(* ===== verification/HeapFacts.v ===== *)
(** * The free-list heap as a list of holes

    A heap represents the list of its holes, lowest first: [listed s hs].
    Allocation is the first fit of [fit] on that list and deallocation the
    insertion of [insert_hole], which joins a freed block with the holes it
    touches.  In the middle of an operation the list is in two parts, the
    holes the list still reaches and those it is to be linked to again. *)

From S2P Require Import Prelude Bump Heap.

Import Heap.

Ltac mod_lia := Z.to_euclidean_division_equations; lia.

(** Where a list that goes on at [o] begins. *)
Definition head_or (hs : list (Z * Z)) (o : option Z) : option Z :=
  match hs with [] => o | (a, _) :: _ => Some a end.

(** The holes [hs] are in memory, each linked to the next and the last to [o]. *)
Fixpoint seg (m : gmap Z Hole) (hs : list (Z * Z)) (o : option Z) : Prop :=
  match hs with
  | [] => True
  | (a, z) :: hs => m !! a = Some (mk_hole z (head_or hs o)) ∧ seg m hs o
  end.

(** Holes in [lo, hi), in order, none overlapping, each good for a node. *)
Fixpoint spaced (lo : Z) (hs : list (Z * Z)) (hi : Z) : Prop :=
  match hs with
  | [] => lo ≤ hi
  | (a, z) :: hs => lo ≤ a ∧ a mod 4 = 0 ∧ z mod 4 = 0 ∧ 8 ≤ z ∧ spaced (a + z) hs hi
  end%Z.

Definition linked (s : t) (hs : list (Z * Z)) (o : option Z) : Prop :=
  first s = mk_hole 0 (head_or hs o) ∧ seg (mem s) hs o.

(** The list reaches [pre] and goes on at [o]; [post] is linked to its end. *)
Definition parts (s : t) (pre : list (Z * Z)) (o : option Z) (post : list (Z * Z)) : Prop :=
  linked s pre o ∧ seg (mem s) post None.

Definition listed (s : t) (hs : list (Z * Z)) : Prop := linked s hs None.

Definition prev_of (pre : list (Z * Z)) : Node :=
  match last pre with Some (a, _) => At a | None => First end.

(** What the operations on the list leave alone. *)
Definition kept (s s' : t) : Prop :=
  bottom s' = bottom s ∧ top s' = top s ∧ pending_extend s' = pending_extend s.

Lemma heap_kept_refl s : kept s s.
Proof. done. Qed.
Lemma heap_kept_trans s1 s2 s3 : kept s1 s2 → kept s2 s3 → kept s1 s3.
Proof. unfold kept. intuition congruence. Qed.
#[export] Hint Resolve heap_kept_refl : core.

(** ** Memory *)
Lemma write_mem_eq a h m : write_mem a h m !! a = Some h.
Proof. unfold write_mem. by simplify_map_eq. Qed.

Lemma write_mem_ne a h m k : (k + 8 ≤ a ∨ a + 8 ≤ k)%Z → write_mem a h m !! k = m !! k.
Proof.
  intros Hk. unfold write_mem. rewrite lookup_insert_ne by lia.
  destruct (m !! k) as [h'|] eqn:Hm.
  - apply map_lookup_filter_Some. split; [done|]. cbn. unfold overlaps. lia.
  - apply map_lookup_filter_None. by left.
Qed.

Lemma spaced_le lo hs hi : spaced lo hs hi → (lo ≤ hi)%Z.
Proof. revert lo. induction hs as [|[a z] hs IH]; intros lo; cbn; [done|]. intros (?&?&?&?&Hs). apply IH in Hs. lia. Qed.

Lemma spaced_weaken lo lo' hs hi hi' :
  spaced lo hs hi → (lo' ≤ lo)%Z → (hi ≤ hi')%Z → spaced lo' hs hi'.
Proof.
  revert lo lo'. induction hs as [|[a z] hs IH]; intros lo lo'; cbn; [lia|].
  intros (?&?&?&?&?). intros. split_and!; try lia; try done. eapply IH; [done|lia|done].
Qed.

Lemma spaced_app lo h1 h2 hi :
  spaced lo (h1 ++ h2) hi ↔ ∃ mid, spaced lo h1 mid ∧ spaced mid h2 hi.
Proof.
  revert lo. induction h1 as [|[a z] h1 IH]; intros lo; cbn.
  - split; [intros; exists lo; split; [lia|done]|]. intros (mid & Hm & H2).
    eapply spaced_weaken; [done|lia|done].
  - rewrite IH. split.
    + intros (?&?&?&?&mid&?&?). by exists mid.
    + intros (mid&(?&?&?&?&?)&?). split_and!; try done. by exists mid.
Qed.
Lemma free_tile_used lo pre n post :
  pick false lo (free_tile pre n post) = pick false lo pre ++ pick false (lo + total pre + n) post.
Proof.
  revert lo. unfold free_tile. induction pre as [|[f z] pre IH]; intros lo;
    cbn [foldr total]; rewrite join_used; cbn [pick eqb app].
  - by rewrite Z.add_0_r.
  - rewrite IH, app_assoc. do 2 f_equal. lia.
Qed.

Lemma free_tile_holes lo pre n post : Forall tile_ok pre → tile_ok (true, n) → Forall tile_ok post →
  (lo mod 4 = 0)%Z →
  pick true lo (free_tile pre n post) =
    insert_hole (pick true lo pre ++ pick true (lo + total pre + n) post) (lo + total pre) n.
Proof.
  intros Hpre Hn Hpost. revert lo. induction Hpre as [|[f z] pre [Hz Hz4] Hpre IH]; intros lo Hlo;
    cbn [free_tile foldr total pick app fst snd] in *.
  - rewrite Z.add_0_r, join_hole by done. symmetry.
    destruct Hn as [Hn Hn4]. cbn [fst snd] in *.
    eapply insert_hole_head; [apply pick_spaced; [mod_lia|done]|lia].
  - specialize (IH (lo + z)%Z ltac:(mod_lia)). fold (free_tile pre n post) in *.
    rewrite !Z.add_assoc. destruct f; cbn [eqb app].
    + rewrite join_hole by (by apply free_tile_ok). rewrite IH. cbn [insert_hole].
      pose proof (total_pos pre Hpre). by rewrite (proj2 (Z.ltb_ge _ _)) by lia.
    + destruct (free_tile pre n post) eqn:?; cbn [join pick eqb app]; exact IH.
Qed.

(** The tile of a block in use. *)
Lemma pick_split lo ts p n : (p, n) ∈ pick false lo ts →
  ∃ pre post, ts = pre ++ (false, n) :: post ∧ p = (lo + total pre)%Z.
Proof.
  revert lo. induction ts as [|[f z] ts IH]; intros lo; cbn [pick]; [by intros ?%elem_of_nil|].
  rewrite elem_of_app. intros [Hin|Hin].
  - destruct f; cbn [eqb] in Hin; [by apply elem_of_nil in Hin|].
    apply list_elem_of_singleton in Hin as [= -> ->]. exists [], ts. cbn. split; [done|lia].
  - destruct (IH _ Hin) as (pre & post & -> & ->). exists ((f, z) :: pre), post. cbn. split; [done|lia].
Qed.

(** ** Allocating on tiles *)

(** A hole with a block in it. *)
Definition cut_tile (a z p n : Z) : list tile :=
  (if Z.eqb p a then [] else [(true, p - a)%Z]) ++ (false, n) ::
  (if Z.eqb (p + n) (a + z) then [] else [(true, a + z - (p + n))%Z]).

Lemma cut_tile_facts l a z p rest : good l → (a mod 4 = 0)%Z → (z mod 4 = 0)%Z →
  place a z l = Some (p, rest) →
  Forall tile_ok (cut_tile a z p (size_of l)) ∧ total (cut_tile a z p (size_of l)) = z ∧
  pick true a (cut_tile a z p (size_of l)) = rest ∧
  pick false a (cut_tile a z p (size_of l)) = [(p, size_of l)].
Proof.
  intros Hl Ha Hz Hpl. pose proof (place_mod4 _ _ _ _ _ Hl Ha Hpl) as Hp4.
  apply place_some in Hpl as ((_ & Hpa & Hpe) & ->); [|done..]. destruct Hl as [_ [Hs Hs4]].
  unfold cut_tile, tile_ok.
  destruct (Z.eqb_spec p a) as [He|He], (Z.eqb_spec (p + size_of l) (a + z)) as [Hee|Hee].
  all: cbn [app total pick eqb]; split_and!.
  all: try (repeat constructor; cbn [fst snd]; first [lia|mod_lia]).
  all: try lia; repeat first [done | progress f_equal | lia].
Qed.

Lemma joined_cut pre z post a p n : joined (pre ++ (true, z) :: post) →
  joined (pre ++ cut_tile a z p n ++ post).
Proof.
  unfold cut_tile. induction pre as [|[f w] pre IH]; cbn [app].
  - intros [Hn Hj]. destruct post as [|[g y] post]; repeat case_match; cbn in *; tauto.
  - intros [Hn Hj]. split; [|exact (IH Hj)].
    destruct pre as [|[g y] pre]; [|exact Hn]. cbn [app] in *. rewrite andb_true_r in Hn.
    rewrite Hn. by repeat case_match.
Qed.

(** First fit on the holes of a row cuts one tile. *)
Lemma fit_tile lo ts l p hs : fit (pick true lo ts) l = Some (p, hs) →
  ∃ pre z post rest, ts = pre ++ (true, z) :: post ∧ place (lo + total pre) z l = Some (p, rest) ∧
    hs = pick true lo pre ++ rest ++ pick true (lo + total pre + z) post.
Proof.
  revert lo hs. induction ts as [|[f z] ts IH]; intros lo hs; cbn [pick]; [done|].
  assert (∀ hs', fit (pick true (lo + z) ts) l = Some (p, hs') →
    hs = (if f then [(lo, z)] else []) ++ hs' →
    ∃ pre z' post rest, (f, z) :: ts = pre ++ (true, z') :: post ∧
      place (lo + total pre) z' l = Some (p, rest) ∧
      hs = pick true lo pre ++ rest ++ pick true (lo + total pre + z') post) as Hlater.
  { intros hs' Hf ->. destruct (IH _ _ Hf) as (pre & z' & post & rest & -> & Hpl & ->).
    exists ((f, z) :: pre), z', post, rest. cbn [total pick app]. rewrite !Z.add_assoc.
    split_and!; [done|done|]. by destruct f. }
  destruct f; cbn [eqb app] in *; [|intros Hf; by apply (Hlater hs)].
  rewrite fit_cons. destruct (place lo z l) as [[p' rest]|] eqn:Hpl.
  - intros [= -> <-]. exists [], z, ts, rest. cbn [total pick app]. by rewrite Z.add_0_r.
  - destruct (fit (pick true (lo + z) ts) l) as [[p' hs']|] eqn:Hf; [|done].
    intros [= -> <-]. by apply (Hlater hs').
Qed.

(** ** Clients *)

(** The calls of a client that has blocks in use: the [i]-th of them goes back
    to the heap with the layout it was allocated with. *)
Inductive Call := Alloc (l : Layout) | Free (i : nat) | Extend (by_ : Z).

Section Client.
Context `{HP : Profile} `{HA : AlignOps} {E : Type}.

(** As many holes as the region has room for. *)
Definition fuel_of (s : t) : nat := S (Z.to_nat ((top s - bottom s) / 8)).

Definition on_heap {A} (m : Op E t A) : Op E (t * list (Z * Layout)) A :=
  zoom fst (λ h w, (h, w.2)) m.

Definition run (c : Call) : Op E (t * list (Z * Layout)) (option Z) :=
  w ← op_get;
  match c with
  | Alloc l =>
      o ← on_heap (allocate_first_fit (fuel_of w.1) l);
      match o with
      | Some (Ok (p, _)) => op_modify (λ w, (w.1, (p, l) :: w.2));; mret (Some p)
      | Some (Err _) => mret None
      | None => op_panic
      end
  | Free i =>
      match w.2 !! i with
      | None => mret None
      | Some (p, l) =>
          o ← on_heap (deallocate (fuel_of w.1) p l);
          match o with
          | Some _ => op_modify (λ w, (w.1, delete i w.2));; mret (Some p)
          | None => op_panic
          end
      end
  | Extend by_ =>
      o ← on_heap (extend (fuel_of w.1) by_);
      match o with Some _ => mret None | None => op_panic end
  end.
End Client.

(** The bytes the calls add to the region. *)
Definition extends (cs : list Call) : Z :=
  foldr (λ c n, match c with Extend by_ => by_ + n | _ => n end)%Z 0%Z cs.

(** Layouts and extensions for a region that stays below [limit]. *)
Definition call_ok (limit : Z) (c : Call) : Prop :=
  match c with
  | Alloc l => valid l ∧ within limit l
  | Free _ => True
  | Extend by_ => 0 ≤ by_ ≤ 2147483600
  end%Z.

ACTIVITY:
Filter the records down to the lines containing the word "Import", and copy those.

WRITTEN RESPONSE:
From S2P Require Import Prelude Bump Heap.
Import Heap.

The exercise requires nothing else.